## Work task
For the records that follow, please set down exactly the lines between the one holding "apply list_elem_of_fmap. exists" and the one holding "apply Hn. rewrite He, <- Heq.", inclusive, and only those.

## Input material
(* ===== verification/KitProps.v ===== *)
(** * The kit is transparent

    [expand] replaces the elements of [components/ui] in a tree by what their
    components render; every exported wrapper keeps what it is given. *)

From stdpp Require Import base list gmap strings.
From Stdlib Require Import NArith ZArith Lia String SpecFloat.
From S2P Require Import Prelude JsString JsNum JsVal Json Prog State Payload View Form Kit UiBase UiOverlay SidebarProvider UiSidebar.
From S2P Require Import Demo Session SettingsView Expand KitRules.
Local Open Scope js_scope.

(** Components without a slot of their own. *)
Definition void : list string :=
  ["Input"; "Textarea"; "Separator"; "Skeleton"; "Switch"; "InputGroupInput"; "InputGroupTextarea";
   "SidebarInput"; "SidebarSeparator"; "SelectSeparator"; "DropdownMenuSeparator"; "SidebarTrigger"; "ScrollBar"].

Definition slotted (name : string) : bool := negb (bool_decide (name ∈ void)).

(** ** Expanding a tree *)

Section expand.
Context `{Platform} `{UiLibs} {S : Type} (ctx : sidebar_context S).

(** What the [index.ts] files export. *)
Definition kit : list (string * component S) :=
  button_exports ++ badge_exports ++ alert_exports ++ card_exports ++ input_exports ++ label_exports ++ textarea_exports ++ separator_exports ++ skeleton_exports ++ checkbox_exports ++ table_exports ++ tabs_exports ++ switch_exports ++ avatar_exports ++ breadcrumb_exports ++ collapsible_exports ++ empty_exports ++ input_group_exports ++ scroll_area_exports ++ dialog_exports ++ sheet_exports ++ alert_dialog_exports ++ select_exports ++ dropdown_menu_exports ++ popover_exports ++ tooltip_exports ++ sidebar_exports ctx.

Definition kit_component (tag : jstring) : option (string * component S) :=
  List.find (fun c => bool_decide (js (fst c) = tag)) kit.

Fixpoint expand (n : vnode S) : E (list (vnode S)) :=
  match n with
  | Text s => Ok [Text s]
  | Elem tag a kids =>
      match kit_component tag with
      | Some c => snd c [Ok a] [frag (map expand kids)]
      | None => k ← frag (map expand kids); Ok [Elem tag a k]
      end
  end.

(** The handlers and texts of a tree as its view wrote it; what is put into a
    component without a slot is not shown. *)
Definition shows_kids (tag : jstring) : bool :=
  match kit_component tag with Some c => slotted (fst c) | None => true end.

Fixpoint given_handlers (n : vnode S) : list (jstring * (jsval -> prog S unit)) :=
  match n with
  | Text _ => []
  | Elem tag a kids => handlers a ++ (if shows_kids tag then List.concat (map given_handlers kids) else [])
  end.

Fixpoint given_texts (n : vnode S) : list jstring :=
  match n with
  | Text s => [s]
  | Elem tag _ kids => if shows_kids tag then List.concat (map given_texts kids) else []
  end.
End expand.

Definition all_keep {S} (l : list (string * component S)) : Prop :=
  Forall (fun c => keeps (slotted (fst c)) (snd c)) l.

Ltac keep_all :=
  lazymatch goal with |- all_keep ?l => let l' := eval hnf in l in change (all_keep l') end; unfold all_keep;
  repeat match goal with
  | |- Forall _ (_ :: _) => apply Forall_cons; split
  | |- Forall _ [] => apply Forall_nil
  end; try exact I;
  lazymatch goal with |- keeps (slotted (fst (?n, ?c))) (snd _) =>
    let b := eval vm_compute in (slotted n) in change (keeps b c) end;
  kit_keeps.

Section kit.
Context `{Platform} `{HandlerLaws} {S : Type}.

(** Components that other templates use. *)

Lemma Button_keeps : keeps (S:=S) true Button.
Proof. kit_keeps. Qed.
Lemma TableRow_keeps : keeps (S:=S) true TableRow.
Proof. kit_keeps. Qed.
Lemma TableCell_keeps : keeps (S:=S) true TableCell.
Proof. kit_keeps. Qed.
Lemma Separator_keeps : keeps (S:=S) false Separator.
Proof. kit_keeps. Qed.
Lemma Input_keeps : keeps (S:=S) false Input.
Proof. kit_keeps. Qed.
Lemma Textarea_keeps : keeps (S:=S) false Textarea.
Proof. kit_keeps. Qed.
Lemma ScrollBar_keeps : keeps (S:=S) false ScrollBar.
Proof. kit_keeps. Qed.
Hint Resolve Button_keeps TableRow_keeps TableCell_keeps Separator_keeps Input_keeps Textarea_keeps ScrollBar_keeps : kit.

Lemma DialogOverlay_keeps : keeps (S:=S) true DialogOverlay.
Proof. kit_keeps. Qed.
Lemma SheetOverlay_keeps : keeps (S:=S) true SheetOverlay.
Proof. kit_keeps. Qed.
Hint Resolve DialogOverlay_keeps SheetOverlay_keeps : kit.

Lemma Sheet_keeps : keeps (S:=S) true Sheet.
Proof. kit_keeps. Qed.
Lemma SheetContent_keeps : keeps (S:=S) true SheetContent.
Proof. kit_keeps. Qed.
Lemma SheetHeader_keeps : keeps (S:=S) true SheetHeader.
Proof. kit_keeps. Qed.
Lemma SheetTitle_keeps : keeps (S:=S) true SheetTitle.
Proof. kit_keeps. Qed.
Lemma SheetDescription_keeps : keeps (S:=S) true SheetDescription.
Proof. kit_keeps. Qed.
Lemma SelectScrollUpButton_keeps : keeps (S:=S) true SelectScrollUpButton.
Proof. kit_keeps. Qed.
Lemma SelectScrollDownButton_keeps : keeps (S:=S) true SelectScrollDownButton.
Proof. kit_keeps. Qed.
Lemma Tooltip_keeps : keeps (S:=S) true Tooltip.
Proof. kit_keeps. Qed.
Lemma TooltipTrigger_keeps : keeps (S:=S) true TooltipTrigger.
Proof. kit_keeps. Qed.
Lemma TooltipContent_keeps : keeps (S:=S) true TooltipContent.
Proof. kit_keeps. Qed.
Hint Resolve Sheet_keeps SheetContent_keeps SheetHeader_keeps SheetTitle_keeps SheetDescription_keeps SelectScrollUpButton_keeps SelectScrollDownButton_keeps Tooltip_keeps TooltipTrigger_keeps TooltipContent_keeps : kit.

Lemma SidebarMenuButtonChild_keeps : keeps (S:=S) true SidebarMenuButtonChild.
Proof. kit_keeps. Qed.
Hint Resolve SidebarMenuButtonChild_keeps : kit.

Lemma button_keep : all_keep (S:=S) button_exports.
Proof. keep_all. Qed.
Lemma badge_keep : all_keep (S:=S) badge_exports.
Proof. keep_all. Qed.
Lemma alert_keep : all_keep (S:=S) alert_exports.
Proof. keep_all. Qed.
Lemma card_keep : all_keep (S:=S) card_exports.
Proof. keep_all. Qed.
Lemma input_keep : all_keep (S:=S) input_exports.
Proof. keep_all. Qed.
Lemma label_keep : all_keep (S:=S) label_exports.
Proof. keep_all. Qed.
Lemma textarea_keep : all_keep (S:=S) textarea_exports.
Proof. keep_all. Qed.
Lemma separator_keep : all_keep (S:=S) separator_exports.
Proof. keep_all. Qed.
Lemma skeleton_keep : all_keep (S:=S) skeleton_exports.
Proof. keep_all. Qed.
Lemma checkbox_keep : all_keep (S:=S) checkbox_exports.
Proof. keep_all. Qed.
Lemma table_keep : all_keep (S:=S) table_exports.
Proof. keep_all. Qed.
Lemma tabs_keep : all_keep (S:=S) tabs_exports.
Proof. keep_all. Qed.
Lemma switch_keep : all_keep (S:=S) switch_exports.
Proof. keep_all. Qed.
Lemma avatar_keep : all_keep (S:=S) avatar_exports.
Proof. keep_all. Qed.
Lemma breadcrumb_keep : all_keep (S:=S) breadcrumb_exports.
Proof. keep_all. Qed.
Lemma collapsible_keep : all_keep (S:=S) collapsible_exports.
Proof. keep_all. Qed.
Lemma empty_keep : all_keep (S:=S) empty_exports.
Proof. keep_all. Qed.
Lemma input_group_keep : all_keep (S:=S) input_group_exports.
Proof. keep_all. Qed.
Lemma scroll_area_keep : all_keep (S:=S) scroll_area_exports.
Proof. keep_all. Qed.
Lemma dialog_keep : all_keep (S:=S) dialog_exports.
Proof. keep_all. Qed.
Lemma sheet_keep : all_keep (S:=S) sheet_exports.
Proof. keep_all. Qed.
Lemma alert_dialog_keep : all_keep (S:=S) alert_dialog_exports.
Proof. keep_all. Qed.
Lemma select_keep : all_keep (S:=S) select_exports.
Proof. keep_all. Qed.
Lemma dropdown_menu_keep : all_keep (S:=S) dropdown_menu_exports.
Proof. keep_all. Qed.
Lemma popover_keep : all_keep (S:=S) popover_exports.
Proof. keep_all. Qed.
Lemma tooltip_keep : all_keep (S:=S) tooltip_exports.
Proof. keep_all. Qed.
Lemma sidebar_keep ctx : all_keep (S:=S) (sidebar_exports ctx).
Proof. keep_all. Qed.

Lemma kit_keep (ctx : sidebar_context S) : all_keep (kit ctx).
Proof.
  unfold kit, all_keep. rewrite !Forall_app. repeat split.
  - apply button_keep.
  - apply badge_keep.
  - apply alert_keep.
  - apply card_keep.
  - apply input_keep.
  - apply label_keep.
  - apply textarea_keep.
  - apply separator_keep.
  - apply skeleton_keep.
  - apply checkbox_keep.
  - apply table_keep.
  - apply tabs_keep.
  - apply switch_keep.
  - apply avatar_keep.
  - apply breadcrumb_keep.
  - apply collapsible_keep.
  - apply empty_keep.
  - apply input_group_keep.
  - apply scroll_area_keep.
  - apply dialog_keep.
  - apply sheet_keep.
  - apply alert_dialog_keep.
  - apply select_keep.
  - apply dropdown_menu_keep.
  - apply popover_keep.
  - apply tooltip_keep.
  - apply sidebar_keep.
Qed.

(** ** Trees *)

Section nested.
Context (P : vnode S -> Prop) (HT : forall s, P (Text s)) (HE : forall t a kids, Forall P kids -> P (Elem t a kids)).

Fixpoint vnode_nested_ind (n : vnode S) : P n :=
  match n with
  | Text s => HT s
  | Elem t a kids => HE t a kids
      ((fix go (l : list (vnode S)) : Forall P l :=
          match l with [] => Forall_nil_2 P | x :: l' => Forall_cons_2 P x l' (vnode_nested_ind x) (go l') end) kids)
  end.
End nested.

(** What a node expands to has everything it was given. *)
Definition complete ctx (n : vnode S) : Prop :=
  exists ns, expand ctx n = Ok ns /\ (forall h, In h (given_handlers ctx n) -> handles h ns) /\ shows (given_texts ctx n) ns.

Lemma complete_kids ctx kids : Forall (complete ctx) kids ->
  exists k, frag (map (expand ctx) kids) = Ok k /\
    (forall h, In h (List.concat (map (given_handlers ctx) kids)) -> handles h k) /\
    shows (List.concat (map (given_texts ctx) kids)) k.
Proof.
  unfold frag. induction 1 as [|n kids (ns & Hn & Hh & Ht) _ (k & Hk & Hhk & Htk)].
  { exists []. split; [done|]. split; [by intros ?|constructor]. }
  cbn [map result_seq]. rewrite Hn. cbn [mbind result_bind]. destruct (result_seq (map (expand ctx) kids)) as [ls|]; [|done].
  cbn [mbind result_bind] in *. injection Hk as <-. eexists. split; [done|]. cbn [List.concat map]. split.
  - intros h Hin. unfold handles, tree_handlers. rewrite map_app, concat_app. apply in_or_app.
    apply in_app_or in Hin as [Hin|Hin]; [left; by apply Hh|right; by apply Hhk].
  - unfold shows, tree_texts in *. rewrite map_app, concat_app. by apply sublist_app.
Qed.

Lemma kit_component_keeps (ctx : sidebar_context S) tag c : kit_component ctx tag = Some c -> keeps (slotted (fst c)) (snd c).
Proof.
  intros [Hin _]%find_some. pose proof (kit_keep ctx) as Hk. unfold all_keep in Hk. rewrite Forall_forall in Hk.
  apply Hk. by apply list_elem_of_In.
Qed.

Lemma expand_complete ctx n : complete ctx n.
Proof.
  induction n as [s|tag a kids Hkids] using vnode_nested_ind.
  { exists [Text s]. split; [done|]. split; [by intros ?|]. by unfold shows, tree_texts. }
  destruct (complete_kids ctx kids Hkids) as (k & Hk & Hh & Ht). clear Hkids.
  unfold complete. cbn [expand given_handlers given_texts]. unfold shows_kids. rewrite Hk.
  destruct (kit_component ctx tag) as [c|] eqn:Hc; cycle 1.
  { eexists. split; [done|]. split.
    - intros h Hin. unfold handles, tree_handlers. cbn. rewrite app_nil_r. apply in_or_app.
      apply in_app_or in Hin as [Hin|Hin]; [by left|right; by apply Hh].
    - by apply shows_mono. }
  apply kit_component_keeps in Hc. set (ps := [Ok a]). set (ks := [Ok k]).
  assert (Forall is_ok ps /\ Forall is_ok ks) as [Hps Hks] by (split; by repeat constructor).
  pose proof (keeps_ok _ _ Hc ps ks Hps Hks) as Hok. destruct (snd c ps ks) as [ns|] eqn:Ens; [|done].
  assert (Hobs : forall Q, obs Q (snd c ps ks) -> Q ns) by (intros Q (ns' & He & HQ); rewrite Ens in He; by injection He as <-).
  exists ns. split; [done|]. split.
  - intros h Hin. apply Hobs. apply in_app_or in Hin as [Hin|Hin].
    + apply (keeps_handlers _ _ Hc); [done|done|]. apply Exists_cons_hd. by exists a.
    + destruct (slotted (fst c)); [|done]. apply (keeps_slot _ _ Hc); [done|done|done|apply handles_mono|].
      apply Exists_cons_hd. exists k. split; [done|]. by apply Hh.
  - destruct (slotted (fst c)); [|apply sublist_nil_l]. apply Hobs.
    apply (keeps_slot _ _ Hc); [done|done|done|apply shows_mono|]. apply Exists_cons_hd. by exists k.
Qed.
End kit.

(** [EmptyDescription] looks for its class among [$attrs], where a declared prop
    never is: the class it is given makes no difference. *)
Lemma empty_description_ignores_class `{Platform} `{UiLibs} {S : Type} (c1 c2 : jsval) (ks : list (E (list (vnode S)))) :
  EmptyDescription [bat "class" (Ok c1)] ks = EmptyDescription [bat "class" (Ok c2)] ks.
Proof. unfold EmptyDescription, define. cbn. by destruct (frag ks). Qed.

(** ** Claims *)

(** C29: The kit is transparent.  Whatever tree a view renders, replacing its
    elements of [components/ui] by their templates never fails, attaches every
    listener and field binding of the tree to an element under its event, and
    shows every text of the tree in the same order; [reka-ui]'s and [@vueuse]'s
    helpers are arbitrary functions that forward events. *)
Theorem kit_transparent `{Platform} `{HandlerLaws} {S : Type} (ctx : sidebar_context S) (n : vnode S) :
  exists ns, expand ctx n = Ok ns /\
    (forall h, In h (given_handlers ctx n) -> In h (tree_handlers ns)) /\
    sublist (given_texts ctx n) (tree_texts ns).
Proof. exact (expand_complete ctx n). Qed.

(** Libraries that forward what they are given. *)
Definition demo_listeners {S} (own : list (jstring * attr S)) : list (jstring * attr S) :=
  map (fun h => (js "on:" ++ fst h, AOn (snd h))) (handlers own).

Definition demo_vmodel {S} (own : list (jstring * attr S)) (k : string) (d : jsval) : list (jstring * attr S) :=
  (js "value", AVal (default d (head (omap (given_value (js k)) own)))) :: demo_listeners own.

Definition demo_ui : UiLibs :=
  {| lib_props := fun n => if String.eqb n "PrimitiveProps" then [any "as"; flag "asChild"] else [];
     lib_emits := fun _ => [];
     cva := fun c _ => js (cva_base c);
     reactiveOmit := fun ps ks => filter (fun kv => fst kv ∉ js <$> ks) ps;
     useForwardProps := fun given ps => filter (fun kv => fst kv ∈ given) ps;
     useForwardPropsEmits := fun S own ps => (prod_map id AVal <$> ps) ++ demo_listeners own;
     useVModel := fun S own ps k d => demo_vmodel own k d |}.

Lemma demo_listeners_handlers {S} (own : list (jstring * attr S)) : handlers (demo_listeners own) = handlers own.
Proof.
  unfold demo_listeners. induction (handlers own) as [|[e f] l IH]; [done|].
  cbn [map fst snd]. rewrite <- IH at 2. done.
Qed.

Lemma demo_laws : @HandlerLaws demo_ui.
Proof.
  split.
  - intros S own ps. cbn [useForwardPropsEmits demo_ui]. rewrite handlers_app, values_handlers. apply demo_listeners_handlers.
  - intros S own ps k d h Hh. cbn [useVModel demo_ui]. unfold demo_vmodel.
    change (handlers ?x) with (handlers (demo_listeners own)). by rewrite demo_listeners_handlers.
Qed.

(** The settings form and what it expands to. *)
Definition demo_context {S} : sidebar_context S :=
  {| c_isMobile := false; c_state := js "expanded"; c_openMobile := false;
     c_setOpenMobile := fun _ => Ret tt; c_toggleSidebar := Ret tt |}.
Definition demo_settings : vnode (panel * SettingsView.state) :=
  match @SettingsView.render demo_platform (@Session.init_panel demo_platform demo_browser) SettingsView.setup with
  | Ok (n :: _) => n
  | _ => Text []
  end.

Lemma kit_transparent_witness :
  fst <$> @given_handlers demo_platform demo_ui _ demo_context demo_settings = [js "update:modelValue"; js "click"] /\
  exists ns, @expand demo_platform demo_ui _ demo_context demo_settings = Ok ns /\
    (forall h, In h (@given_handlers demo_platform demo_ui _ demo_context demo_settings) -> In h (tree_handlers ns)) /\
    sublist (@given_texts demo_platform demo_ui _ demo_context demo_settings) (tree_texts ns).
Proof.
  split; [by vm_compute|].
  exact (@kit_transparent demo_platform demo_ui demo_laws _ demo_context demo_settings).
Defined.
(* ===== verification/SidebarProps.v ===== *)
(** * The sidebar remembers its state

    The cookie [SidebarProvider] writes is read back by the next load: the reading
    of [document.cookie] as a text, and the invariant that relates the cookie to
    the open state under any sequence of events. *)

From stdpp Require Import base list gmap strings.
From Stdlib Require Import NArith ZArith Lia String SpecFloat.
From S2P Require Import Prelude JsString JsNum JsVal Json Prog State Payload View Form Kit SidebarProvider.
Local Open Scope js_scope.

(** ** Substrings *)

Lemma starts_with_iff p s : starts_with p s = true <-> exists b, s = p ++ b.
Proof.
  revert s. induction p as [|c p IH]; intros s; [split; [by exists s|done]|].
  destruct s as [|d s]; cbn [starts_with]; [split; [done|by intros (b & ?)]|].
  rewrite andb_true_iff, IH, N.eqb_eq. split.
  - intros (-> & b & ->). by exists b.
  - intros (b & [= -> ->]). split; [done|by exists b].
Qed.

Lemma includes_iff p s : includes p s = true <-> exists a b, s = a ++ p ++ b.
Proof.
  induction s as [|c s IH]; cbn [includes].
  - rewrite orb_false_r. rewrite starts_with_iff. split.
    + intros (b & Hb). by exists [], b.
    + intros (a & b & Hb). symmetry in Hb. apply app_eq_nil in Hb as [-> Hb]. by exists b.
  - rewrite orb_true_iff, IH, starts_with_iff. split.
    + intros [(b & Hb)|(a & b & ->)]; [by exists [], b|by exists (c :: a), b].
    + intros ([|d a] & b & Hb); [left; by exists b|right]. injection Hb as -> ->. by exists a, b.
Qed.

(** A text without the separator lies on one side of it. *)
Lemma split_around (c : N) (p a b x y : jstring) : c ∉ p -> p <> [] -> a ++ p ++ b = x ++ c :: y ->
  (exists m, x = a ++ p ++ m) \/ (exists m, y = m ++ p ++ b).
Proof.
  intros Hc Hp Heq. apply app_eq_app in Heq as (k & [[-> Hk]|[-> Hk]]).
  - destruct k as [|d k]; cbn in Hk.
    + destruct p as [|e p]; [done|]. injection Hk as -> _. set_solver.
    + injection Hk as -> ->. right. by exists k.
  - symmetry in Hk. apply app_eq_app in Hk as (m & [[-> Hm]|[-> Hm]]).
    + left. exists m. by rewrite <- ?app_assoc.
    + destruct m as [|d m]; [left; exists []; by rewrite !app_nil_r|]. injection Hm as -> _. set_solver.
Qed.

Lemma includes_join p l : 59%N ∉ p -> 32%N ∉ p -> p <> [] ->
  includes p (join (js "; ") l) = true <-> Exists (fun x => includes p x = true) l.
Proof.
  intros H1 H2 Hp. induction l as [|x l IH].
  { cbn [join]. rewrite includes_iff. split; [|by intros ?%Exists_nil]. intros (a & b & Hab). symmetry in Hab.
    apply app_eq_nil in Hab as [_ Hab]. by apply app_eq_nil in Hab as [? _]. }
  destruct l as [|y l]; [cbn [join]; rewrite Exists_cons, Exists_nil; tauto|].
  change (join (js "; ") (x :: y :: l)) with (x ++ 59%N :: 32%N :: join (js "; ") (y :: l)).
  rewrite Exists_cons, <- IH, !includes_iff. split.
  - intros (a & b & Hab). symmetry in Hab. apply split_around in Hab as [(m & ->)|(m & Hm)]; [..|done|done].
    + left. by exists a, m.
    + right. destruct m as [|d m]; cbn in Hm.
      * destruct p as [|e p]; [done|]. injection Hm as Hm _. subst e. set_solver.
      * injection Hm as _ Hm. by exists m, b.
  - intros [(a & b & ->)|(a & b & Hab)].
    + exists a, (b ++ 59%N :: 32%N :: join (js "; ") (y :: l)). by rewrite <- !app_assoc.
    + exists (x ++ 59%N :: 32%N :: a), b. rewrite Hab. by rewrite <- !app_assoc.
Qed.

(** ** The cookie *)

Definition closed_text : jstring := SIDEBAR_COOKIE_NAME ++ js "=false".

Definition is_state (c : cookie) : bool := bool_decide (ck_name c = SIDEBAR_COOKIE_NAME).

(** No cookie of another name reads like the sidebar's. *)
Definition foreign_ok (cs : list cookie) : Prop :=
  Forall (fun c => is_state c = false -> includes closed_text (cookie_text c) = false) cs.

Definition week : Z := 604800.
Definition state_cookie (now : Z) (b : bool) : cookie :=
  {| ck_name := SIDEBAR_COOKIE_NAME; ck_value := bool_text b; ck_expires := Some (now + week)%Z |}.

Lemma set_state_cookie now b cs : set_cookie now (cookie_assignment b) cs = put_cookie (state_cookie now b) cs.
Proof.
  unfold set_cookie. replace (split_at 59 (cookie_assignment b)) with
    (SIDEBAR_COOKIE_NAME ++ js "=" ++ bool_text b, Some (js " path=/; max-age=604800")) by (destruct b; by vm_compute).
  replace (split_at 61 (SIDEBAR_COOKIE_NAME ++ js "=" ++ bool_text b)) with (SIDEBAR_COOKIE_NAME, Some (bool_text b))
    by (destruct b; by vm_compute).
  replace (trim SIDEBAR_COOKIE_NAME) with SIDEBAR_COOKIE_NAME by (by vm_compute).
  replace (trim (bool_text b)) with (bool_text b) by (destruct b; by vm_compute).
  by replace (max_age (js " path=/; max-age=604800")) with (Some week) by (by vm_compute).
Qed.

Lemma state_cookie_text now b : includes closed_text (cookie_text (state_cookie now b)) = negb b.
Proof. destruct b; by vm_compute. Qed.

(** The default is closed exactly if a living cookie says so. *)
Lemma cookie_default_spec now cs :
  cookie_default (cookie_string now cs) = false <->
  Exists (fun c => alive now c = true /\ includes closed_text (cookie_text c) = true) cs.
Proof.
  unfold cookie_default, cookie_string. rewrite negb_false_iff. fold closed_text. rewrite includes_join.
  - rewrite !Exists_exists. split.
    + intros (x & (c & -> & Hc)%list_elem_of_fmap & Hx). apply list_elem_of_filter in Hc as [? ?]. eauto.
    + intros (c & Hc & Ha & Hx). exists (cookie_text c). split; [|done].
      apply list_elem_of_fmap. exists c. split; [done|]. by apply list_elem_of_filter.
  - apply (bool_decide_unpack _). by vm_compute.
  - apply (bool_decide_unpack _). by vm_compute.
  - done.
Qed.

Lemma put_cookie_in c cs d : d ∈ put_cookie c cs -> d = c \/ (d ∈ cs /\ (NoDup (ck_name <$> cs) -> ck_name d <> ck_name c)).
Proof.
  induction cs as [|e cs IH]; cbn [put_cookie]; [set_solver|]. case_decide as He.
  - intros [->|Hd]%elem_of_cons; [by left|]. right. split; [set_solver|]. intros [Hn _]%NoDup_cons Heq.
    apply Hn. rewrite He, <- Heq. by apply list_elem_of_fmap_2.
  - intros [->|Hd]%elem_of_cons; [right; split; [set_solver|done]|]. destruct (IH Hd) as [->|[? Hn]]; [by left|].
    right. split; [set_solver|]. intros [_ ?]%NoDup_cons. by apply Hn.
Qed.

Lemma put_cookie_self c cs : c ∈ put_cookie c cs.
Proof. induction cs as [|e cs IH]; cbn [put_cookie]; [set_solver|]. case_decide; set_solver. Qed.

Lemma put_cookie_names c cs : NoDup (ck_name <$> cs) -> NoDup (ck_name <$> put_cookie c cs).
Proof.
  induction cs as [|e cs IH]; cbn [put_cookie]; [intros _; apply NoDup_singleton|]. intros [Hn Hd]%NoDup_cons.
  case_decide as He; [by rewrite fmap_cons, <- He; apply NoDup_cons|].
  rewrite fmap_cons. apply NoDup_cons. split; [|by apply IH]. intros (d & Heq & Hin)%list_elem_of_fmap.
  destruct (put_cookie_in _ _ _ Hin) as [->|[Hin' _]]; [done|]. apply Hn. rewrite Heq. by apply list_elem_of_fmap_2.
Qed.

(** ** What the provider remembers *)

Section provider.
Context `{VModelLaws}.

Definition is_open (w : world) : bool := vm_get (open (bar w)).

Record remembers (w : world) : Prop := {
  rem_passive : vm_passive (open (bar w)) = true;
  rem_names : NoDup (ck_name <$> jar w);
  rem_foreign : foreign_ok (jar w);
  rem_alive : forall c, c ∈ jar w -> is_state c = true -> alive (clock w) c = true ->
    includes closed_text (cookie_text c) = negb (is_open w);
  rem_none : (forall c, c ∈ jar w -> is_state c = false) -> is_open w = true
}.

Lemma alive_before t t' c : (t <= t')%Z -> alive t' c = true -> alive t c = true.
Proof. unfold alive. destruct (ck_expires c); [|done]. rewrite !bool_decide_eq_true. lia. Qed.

## Answer space
      apply list_elem_of_fmap. exists c. split; [done|]. by apply list_elem_of_filter.
  - apply (bool_decide_unpack _). by vm_compute.
  - apply (bool_decide_unpack _). by vm_compute.
  - done.
Qed.

Lemma put_cookie_in c cs d : d ∈ put_cookie c cs -> d = c \/ (d ∈ cs /\ (NoDup (ck_name <$> cs) -> ck_name d <> ck_name c)).
Proof.
  induction cs as [|e cs IH]; cbn [put_cookie]; [set_solver|]. case_decide as He.
  - intros [->|Hd]%elem_of_cons; [by left|]. right. split; [set_solver|]. intros [Hn _]%NoDup_cons Heq.
    apply Hn. rewrite He, <- Heq. by apply list_elem_of_fmap_2.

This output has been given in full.